Gerty-Z, over at Balanced Instability had an interesting post yesterday about the lack of confidence demonstrated by most young female speakers. As I mentioned in the comments, Alan Alda was involved in a very interesting project a few years ago about using improv training as a tool to improve their communication skills. The video can be seen here.
Students of all stripes generally need more experience presenting. While rehearsing a specific talk can help, many, many science students are simply uncomfortable speaking in front of an audience. There's also a line I love at about 8:25: "It's much easier when you just make it up than when you write it out the night before." So many students over rehearse a particular talk, and if they get interrupted or distracted mid-sentence, completely lose their talk.

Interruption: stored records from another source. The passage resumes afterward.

(** * Chassis of the Accton AS9817-64O platform

    A shallow embedding of
    [device/accton/x86_64-accton_as9817_64o-r0/sonic_platform/chassis.py]
    and the properties of its accessors.

    Python integers are [Z], strings are [string], dictionaries with integer
    or string keys are [gmap]s, except [SYSLED_MODES] whose iteration order is
    observed by [set_status_led] and which is therefore kept as an association
    list.  The [Chassis] object, the platform environment (files, sysfs nodes,
    hardware) and what was written to standard error form a [World]; every
    method is an action of a state-and-exception monad over it. *)

From stdpp Require Import base gmap strings list pretty.

Local Open Scope Z_scope.

(** ** Python results *)

(** The exceptions the module can let escape. [IndexError] is not among them:
    its only occurrence is caught inside [get_sfp]. *)
Inductive PyExn :=
| AttributeError (attr : string)
| UnboundLocalError (var : string).

Inductive PyResult (A : Type) :=
| Returned (a : A)
| Raised (e : PyExn).
Arguments Returned {A} a.
Arguments Raised {A} e.

(** ** Python list subscription *)

(** [l[i]] for an integer [i]: positions [0 .. len-1] count from the front,
    [-len .. -1] from the back, everything else is an [IndexError] ([None]). *)
Definition py_getitem {A : Type} (l : list A) (i : Z) : option A :=
  let n := Z.of_nat (length l) in
  if bool_decide (0 ≤ i) then l !! Z.to_nat i
  else if bool_decide (- n ≤ i) then l !! Z.to_nat (n + i)
  else None.

(** [x or "Unknown"] where [x] is [None] or a string: [None] and the empty
    string are the falsy values. *)
Definition or_default (x : option string) (d : string) : string :=
  match x with
  | Some s => if String.eqb s "" then d else s
  | None => d
  end.

(** [index in range(lo, hi)] for an integer [index]. *)
Definition in_range (index lo hi : Z) : bool :=
  bool_decide (lo ≤ index) && bool_decide (index < hi).
(** X8. The two renderings of a report carry the same data: on every
    page, the plain-text rendering contains each value of the structured
    record shown with it, from the timestamp to the additional notes. *)
Theorem report_text_carries_record (inp : Inputs) (session : Session)
    (report : Report.t) (text : string) :
  In (st_json report) (page_elements (fst (run inp session))) ->
  In (st_code text) (page_elements (fst (run inp session))) ->
  Forall (Py.contains text) (report_fields report).
Proof.
  intros Hrecord Htext.
  destruct (context inp) as [[[result fault_info] office]|] eqn:Hctx.
  - assert (Hshown : forall e,
      In e (page_elements (fst (run inp session))) ->
      is_report_element e = true ->
      (forall key children, e <> st_form key children) ->
      e <> st_form_submit_button "📤 Send Report to Office" ->
      In e (all_elements
              (fst (on_submit inp session (fault_type result) (confidence result)
                              fault_info office)))).
    { intros e Hin Hkind Hform Hbutton.
      pose proof (report_elements_in_form Model model predict get_fault_info
                    find_nearest_office format_contact_info inp session result
                    fault_info office e Hctx Hin Hkind) as Hwhere.
      cbv zeta in Hwhere.
      destruct Hwhere as [-> | Hwhere]; [exfalso; eapply Hform; reflexivity|].
      rewrite all_elements_app, in_app_iff in Hwhere.
      destruct Hwhere as [Hwhere | Hwhere]; [|exact Hwhere].
      cbn in Hwhere.
      repeat (destruct Hwhere as [<- | Hwhere]; [try discriminate; congruence|]).
      destruct Hwhere. }
    apply Hshown in Hrecord; [|reflexivity|discriminate|discriminate].
    apply Hshown in Htext; [|reflexivity|discriminate|discriminate].
    apply on_submit_elements in Hrecord as (_ & Hrecord & _).
    apply on_submit_elements in Htext as (_ & _ & Htext).
    rewrite (Hrecord report eq_refl), (Htext text eq_refl).
    apply report_lines_carry_fields.
  - destruct (without_form inp session Hctx) as (_ & Hfree).
    apply Hfree in Hrecord. discriminate.
Qed.

(** What a run does to the session: nothing, or the two inserts of
    lines 298-299 with the record and the rendering of one report. *)
Lemma run_session_cases (inp : Inputs) (session : Session) :
  snd (run inp session) = session \/
  exists (fault_type : string) (confidence : float) (fault_info : FaultInfo.t)
         (office : ServiceOffice.t),
    let report := make_report (Py.strftime_report (now_report inp)) inp
                              fault_type confidence fault_info office in
    snd (run inp session) =
      <["report_text" := SText (make_report_text report inp fault_type confidence
                                                 fault_info office)]>
        (<["fault_report" := SReport report]> session).
Proof.
  destruct (context inp) as [[[result fault_info] office]|] eqn:Hctx.
  - rewrite (with_form inp session result fault_info office Hctx). cbn [snd].
    destruct (on_submit_outcome inp session (fault_type result)
                (confidence result) fault_info office)
      as [(_ & Hout) | [(_ & _ & Hout) | (_ & _ & Hout)]];
      rewrite Hout; cbn [snd]; [now left | now left | right].
    exists (fault_type result), (confidence result), fault_info, office.
    reflexivity.
  - left. apply (without_form inp session Hctx).
Qed.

However, there simply aren't that many opportunities to practice, unless you are somehow lecturing, or have external routes (like theatre or other performing arts). It's hard to sound confident about your science when you wouldn't be comfortable presenting The Cat in the Hat in front of a group. Perhaps instead of a journal club, a Science Open Mic? I'd love suggestions, as this is something I'm really interested in starting here at GiantU.
Even lecturing in front of a class doesn't help. I had to TA through grad school, and I teach now, and I still realize that my presentation style is crap.
ReplyDeleteSomething that I _have_ seen work in my partner's department is a graduate student seminar. At his dept. it was organized around thesis research, and all ABD students had to enroll and give 1-2 (short) presentations a semester, talking about various developments and advances they have made to their thesis in the intervening time. There was a good deal of faculty involvement (not just your committee) so they really got the feel for what it is like to have people not directly in their subfield handle at a talk. Getting faculty involved required the attending faculty to get teaching credit for this duty.
If you can't get faculty commitment, I've also seen graduate student seminars that have a mix of in house grad student speakers and speakers brought in from outside (perhaps piggy backed off of other seminars they've been invited to speak at, if money is an issue), where people present research. The occasional outside speakers entice faculty to come to the seminar, and thus grad student presenters get to talk in front of both their peers, and someone who knows a bit of what they are doing.